Staff one-liners (the sentences that score)

Napkin math first — the arithmetic forces the design; do it before proposing architecture.
Sim-time ≠ wall-clock — only humans/hardware in the loop need real time; bulk fleet optimizes miles/GPU-hr.
Amortize before you distill — generate once with the teacher, replay many times for free.
The gate is downstream agreement per slice — an efficient simulator that changes the planner’s evaluations is worse than a slow one.
Silent evaluation drift is the failure mode — the standing teacher audit never stops.
Portfolio, not monolith — route every question to the cheapest tier that answers it.
DP adds streams, never faster ticks — a closed loop is sequential; only model-splitting, fewer steps, or faster chips cut tick latency.
Overlap turns compute + comms into max(compute, comms) — and the last chunk’s all-reduce is always exposed.
“Realistic enough — for what?” — validity is claim-scoped, per slice; unconditional realism is unfalsifiable.
Open-loop flatters, closed-loop tells the truth — the gap is the error-accumulation rate → max trusted horizon.
Backtest, don’t philosophize — “has the sim predicted road outcomes across past releases?” is falsifiable and self-renewing.
The tail is partially unverifiable — say so in the artifact — certified / screened / exploratory tiers.
The distillation contract is distributional — the enemies are mode averaging (ghost pedestrian) and mode dropping (the tail, again).
Data strategy beats loss strategy — generation outweighs training 50:1, so free-ride on teacher byproducts.
Off-policy students ace open-loop and drift closed-loop — on-policy correction (Self-Forcing/DAgger) is the fix.
Build the pipeline, not the artifact — quarterly teachers make distillation CI with a lag metric; the tenth student is push-button.
State the binding constraint before optimizing — fanout looks compute-bound; the arithmetic says HBM.
Goodput per traffic class, not tokens/s — 100% utilization missing every SLO is a failed platform at great efficiency.
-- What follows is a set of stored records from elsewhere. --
(* ================================================================== *)
(** ** Facts about arrays and C strings *)

Section CStringFacts.

Lemma bytes_eqb_eq (a b : list byte) : bytes_eqb a b = true <-> a = b.
Proof.
  revert b; induction a as [|x a IH]; intros [|y b]; simpl;
    try (split; [discriminate | discriminate]); try tauto.
  rewrite andb_true_iff, IH. split.
  - intros [H ->]. apply byte_dec_bl in H. now subst.
  - intros H; injection H as -> ->. split; [now apply byte_dec_lb | reflexivity].
Qed.

Lemma bytes_eqb_neq (a b : list byte) : bytes_eqb a b = false <-> a <> b.
Proof.
  destruct (bytes_eqb a b) eqn:E.
  - apply bytes_eqb_eq in E. split; [discriminate | congruence].
  - split; [|reflexivity]. intros _ H. apply bytes_eqb_eq in H. congruence.
Qed.

Lemma uninitialised_length (n : nat) (stack : list byte) :
  List.length (uninitialised n stack) = n.
Proof.
  unfold uninitialised.
  rewrite length_firstn, length_app, repeat_length. lia.
Qed.

Lemma overwrite_length (a got : list byte) :
  (List.length got <= List.length a)%nat ->
  List.length (overwrite a got) = List.length a.
Proof.
  intros H. unfold overwrite. rewrite length_app, length_skipn. lia.
Qed.
(** The string lower-cased, letter by letter: a letter of [lowerCases]
    becomes its lower case ([skip] counts the bytes of it still to pass), a
    run of other characters beyond ASCII what the case table of the runtime
    says, and every other character stays. *)
Fixpoint spec_lowerFrom (whole : list ascii) (i skip : nat) (inRun : bool)
    (s : list ascii) : list ascii :=
  match s with
  | [] => []
  | c :: rest =>
      match skip with
      | S more => spec_lowerFrom whole (S i) more false rest
      | O =>
          match lowerCaseAt s with
          | Some (upper, lower) =>
              list_ascii_of_string lower
              ++ spec_lowerFrom whole (S i) (String.length upper - 1) false
                   rest
          | None =>
              if beyondAscii c
              then (if inRun then [] else lowerOther U whole i)
                   ++ spec_lowerFrom whole (S i) 0 true rest
              else c :: spec_lowerFrom whole (S i) 0 false rest
          end
      end
  end.

Definition spec_toLowerCase (s : list ascii) : list ascii :=
  spec_lowerFrom s 0 0 false s.

Definition spec_sanitizeChars (s : list ascii) : list ascii :=
  trimSeparators (collapseRuns (spec_toLowerCase s)).

Definition spec_sanitizeEventName (eventName : string) : string :=
  string_of_list_ascii (spec_sanitizeChars (list_ascii_of_string eventName)).

End Wording.

(** ** The shape of a derived name *)

(** No two separators in a row. *)
Fixpoint singleDashes (s : list ascii) : bool :=
  match s with
  | c :: (d :: _) as rest =>
      negb (isSeparator c && isSeparator d) && singleDashes rest
  | _ => true
  end.

Definition startsWithDash (s : list ascii) : bool :=
  match s with c :: _ => isSeparator c | [] => false end.

Fixpoint endsWithDash (s : list ascii) : bool :=
  match s with
  | [] => false
  | [c] => isSeparator c
  | _ :: rest => endsWithDash rest
  end.

(** A small letter, a digit or the separator. *)
Definition safeChar (c : ascii) : bool :=
  among smalls c || among digits c || isSeparator c.

(** Only lowercase letters, digits and single interior separators. *)
Definition safeChars (s : list ascii) : bool :=
  forallb safeChar s
  && singleDashes s
  && negb (startsWithDash s)
  && negb (endsWithDash s).
Lemma chartData_daily_mean_witness :
  exists daily out,
    PainChart.dailyData
      [entryAt jan1_2024 4; entryAt jan1_2024 6; entryAt jan2_2024 8]
      {| PainChart.from := TimeValue jan1_2024; PainChart.to := TimeValue jan2_2024 |}
    = inr daily
    /\ PainChart.chartData
         [entryAt jan1_2024 4; entryAt jan1_2024 6; entryAt jan2_2024 8]
         {| PainChart.from := TimeValue jan1_2024; PainChart.to := TimeValue jan2_2024 |}
       = inr out
    /\ NoDup (map fst daily)
    /\ List.length out = List.length daily
    /\ forall e,
        In e (PainChart.filteredEntries
                [entryAt jan1_2024 4; entryAt jan1_2024 6; entryAt jan2_2024 8]
                {| PainChart.from := TimeValue jan1_2024;
                   PainChart.to := TimeValue jan2_2024 |}) ->
        let today :=
          onDay (dateStr e)
            (PainChart.filteredEntries
               [entryAt jan1_2024 4; entryAt jan1_2024 6; entryAt jan2_2024 8]
               {| PainChart.from := TimeValue jan1_2024;
                  PainChart.to := TimeValue jan2_2024 |}) in
        exists p e0,
          In p out
          /\ In e0 today
          /\ format (date e0) "MMM d" = inr (PainChart.cp_date p)
          /\ roundedToOneDecimal (PainChart.cp_painLevel p)
               (mean (map painLevel today)).
Proof.
  apply (proj1 chartData_daily_mean UTC).
  - intros e [<- | [<- | [<- | []]]]; eexists; (split; [reflexivity | lia]).
  - reflexivity.
Defined.

(** ** The attachment guard *)

Section GuardFacts.
Import Feedback.

Lemma includes_In (l : list string) (t : string) : includes l t = true <-> In t l.
Proof.
  unfold includes. rewrite existsb_exists. split.
  - intros [x [Hx Heq]]. apply String.eqb_eq in Heq. now subst.
  - intros H. exists t. split; [exact H | apply String.eqb_refl].
Qed.

Lemma validateFile_cases (file : File) :
  (validateFile file = (true, [])
   /\ (size file <= MAX_FILE_SIZE)%N /\ In (type file) ACCEPTED_IMAGE_TYPES)
  \/ (exists t, validateFile file = (false, [t]) /\ title t = "File too large"
                /\ destructive t = true /\ (MAX_FILE_SIZE < size file)%N)
  \/ (exists t, validateFile file = (false, [t]) /\ title t = "Invalid file type"
                /\ destructive t = true /\ (size file <= MAX_FILE_SIZE)%N
                /\ ~ In (type file) ACCEPTED_IMAGE_TYPES).
Proof.
  unfold validateFile.
  destruct (N.ltb_spec MAX_FILE_SIZE (size file)) as [Hbig | Hsmall].
  - right. left. eexists. repeat split. exact Hbig.
  - destruct (includes ACCEPTED_IMAGE_TYPES (type file)) eqn:Hinc; cbn [negb].
    + left. repeat split; [exact Hsmall | now apply includes_In].
    + right. right. eexists. repeat split; [exact Hsmall |].
      rewrite <- includes_In, Hinc. discriminate.
Qed.

(** The files a batch adds all passed [validateFile]. *)
Lemma addFile_only_valid (queued : nat) (fs : list File) (b : Batch) (f : File) :
  In f (newFiles (fold_left (addFile queued) fs b)) ->
  In f (newFiles b) \/ (In f fs /\ fst (validateFile f) = true).
Proof.
  revert b. induction fs as [| x fs IH]; intros b Hin; simpl in Hin; [now left |].
  apply IH in Hin. destruct Hin as [Hin | [Hin Hok]]; [| right; split; [now right | exact Hok]].
  unfold addFile in Hin. destruct (validateFile x) as [ok ts] eqn:Hv.
  destruct ok; [| now left].
  destruct (3 <=? queued + List.length (newFiles b))%nat; [now left |].
  cbn [newFiles] in Hin. apply in_app_or in Hin. destruct Hin as [Hin | [<- | []]].
  - now left.
  - right. split; [now left | now rewrite Hv].
Qed.

End GuardFacts.

(** C4. [validateFile] accepts a file of exactly 5,242,880 bytes whose type
    is on the allow-list and shows nothing; it rejects every file of
    5,242,881 bytes or more with the toast "File too large"; it rejects
    every file whose type is off the list, whatever its size; a rejection
    shows exactly one toast, titled "File too large" when the size is over
    the limit and "Invalid file type" otherwise; and [handleFileChange]
    queues no file that [validateFile] rejects. *)
Theorem validateFile_guard :
  (forall file,
      size file = 5242880%N -> In (type file) Feedback.ACCEPTED_IMAGE_TYPES ->
      Feedback.validateFile file = (true, []))
  /\ (forall file,
         (5242881 <= size file)%N ->
         exists t, Feedback.validateFile file = (false, [t])
                   /\ title t = "File too large")
  /\ (forall file,
         ~ In (type file) Feedback.ACCEPTED_IMAGE_TYPES ->
         fst (Feedback.validateFile file) = false)
  /\ (forall file,
         fst (Feedback.validateFile file) = false ->
         exists t,
           snd (Feedback.validateFile file) = [t]
           /\ destructive t = true
           /\ ((title t = "File too large" /\ (5242880 < size file)%N)
               \/ (title t = "Invalid file type" /\ (size file <= 5242880)%N
                   /\ ~ In (type file) Feedback.ACCEPTED_IMAGE_TYPES)))
  /\ (forall st files f,
         In f (Feedback.selectedFiles (Feedback.handleFileChange st files)) ->
         In f (Feedback.selectedFiles st)
         \/ (exists fs, files = Some fs /\ In f fs
                        /\ fst (Feedback.validateFile f) = true)).
Proof.
  change 5242880%N with Feedback.MAX_FILE_SIZE.
  repeat split.
  - intros file Hsize Htype.
    destruct (validateFile_cases file)
      as [[H _] | [(t & _ & _ & _ & H) | (t & _ & _ & _ & _ & H)]].
    + exact H.
    + rewrite Hsize in H. exfalso. now apply (N.lt_irrefl Feedback.MAX_FILE_SIZE).
    + contradiction.
  - intros file Hsize.
    destruct (validateFile_cases file)
      as [[_ [H _]] | [(t & Hv & Ht & _) | (t & _ & _ & _ & H & _)]].
    + exfalso. unfold Feedback.MAX_FILE_SIZE in H. lia.
    + exists t. split; assumption.
    + exfalso. unfold Feedback.MAX_FILE_SIZE in H. lia.
  - intros file Htype.
    destruct (validateFile_cases file)
      as [[_ [_ H]] | [(t & Hv & _) | (t & Hv & _)]];
      [contradiction | now rewrite Hv | now rewrite Hv].
  - intros file Hrej.
    destruct (validateFile_cases file)
      as [[Hv _] | [(t & Hv & Ht & Hd & Hs) | (t & Hv & Ht & Hd & Hs & Hty)]];
      rewrite Hv in *; [discriminate | |]; exists t; (split; [reflexivity |]);
      (split; [exact Hd |]); [left | right]; repeat split; assumption.
  - intros st [fs |] f Hin; simpl in Hin; [| now left].
    apply in_app_or in Hin. destruct Hin as [Hin | Hin]; [now left |].
    apply addFile_only_valid in Hin. destruct Hin as [[] | [Hin Hok]].
    right. exists fs. repeat split; assumption.
Qed.

Lemma validateFile_guard_witness :
  Feedback.validateFile (screenshot 5242880 "image/png") = (true, [])
  /\ fst (Feedback.validateFile (screenshot 5242881 "image/png")) = false
  /\ fst (Feedback.validateFile (screenshot 10 "application/pdf")) = false.
Proof.
  destruct validateFile_guard as (Hok & Hbig & Htype & _).
  split; [| split].
  - apply Hok; [reflexivity | simpl; tauto].
  - destruct (Hbig (screenshot 5242881 "image/png")) as [t [Hv _]].
    + simpl. lia.
    + now rewrite Hv.
  - apply Htype. simpl. intros [H | [H | [H | [H | []]]]]; discriminate.
Defined.

(** ** The queue of attachments *)

Section QueueFacts.
Import Feedback.

Lemma addFile_cap (queued : nat) (fs : list File) (b : Batch) :
  (queued + List.length (newFiles b) <= 3)%nat ->
  (queued + List.length (newFiles (fold_left (addFile queued) fs b)) <= 3)%nat.
Proof.
  revert b. induction fs as [| x fs IH]; intros b Hb; simpl; [exact Hb |].
  apply IH. unfold addFile. destruct (validateFile x) as [[|] ts]; [| exact Hb].
  destruct (Nat.leb_spec 3 (queued + List.length (newFiles b))); [exact Hb |].
  cbn [newFiles]. rewrite length_app. simpl. lia.
Qed.
Definition rd_drm_hdmi_get_modes : kernel Z :=
  dp <- to_dp ;;
  let config := dp.(config) in
  match dp.(i2c_hdmi) with
  | Some adap =>
    edid <- drm_get_edid hw adap ;;
    match edid with
    | None => ret 0
    | Some edid =>
      drm_mode_connector_update_edid_property edid ;;;
      r <- drm_add_edid_modes hw edid ;;
      kfree edid ;;;
      ret r
    end
  | None =>
    r <- drm_add_modes_noedid hw (u32_to_int config.(max_horz_res))
                                  (u32_to_int config.(max_vert_res)) ;;
    drm_set_preferred_mode (u32_to_int config.(pref_horz_res))
                           (u32_to_int config.(pref_vert_res)) ;;;
    ret r
  end.

(** [rd_of_read_u32].  [val] is uninitialised until the helper or the
    default branch writes it; a name that does not fit the 40-byte
    buffer (with its terminating NUL) overruns it. *)
Definition rd_of_read_u32 (node : device_node) (param : string) (def : Z)
  : kernel Z :=
  let rd_param := strcat "realdigital," param in
  if (RD_PARAM_SIZE <=? String.length rd_param)%nat then oops
  else
    let '(r, val) := of_property_read_u32 node rd_param 0 in
    if r <? 0 then
      drm_info (No_value_using_default rd_param def) ;;;
      ret def
    else ret val.

Definition rd_drm_hdmi_parse_of : kernel Z :=
  dp <- to_dp ;;
  let node := dp.(dev).(of_node) in
  match of_parse_phandle node "realdigital,i2c-edid" 0 with
  | Some i2c_node =>
    let adap := of_find_i2c_adapter_by_node hw i2c_node in
    modify_dp (set_i2c_hdmi adap) ;;;
    match adap with
    | None => drm_info I2C_interface_not_found
    | Some _ => ret tt
    end ;;;
    of_node_put i2c_node
  | None => ret tt
  end ;;;
  v <- rd_of_read_u32 node "max-pclock" DEF_PIXCLK ;;
  modify_config (set_max_pclock v) ;;;
  v <- rd_of_read_u32 node "max-horz-res" DEF_MAX_HORZ ;;
  modify_config (set_max_horz_res v) ;;;
  v <- rd_of_read_u32 node "max-vert-res" DEF_MAX_VERT ;;
  modify_config (set_max_vert_res v) ;;;
  v <- rd_of_read_u32 node "pref-horz-res" DEF_PREF_HORZ ;;
  modify_config (set_pref_horz_res v) ;;;
  v <- rd_of_read_u32 node "pref-vert-res" DEF_PREF_VERT ;;
  modify_config (set_pref_vert_res v) ;;;
  ret 0.

(** [rd_drm_hdmi_encoder_init]: the slave encoder's [slave_priv] and
    [slave_funcs] are pointed at [dp] and at the callbacks above, then
    [dp->encoder] is set and the device tree is read. *)
Definition rd_drm_hdmi_encoder_init (enc : drm_encoder) : kernel Z :=
  modify_dp (set_encoder (Some enc)) ;;;
  rd_drm_hdmi_parse_of.

Definition rd_drm_hdmi_pm_suspend : kernel Z :=
  ret 0.

Definition rd_drm_hdmi_pm_resume : kernel Z :=
  dp <- dev_get_drvdata ;;
  match dp.(encoder) with
  | None => oops
  | Some enc =>
    drm_helper_hpd_irq_event enc.(drm_dev) ;;;
    ret 0
  end.

End Driver.

(** [rd_drm_hdmi_probe]: [devm_kzalloc] hands out zeroed memory or NULL. *)
Definition rd_drm_hdmi_probe (pdev_dev : device) (kzalloc_ok : bool)
  : Z * option rd_drm_hdmi :=
  if kzalloc_ok then
    (0, Some {| encoder := None; dev := pdev_dev;
                config := {| max_pclock := 0; max_horz_res := 0;
                             max_vert_res := 0; pref_horz_res := 0;
                             pref_vert_res := 0 |};
                i2c_hdmi := None |})
  else (- ENOMEM, None).

(** The state after one more call into the kernel has been recorded. *)
Definition logged (e : kevent) (s : kstate) : kstate :=
  {| drvdata := s.(drvdata); connector := s.(connector);
     klog := s.(klog) ++ [e] |}.

(** ** The validator as the specification words it *)

Module Spec.

Inductive reason :=
  | BadMode
  | ClockTooHigh
  | ResolutionTooLarge
  | InterlaceUnsupported.

Inductive verdict :=
  | Accept
  | Reject (r : reason).

Record DisplayMode := {
  pixel_clock_khz : Z;
  horizontal_display : Z;
  vertical_display : Z;
  interlaced : bool;
  double_clock : bool;
  stereo_3d : bool;
}.

(** Ordered rule evaluation, first match wins. *)
Definition validate (mode : option DisplayMode)
    (envelope : rd_drm_hdmi_config) : verdict :=
  match mode with
  | None => Reject BadMode
  | Some mode =>
    if mode.(pixel_clock_khz) >? envelope.(max_pclock)
    then Reject ClockTooHigh
    else if (mode.(horizontal_display) >? envelope.(max_horz_res)) ||
            (mode.(vertical_display) >? envelope.(max_vert_res))
    then Reject ResolutionTooLarge
    else if mode.(interlaced) then Reject InterlaceUnsupported
    else if mode.(double_clock) || mode.(stereo_3d) then Reject BadMode
    else Accept
  end.

End Spec.

Definition verdict_of (r : drm_mode_status) : Spec.verdict :=
  match r with
  | MODE_OK => Spec.Accept
  | MODE_CLOCK_HIGH => Spec.Reject Spec.ClockTooHigh
  | MODE_PANEL => Spec.Reject Spec.ResolutionTooLarge
  | MODE_NO_INTERLACE => Spec.Reject Spec.InterlaceUnsupported
  | MODE_BAD => Spec.Reject Spec.BadMode
  end.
Architecture lineage in one breath

RSSM/latent-RNN: tiny but blurry → GAN: one pass but drops modes (and the long tail is the low-density modes) → AR transformer: streamable + KV-cacheable but error-accumulating → diffusion/DiT: best fidelity, pays N denoise steps → 2025–26 convergence: bidirectional diffusion teacher distilled into a causal, few-step, KV-cacheable student (CausVid → Self-Forcing → Causal Forcing) — which is also why prefix-sharing/branching became the central serving primitive.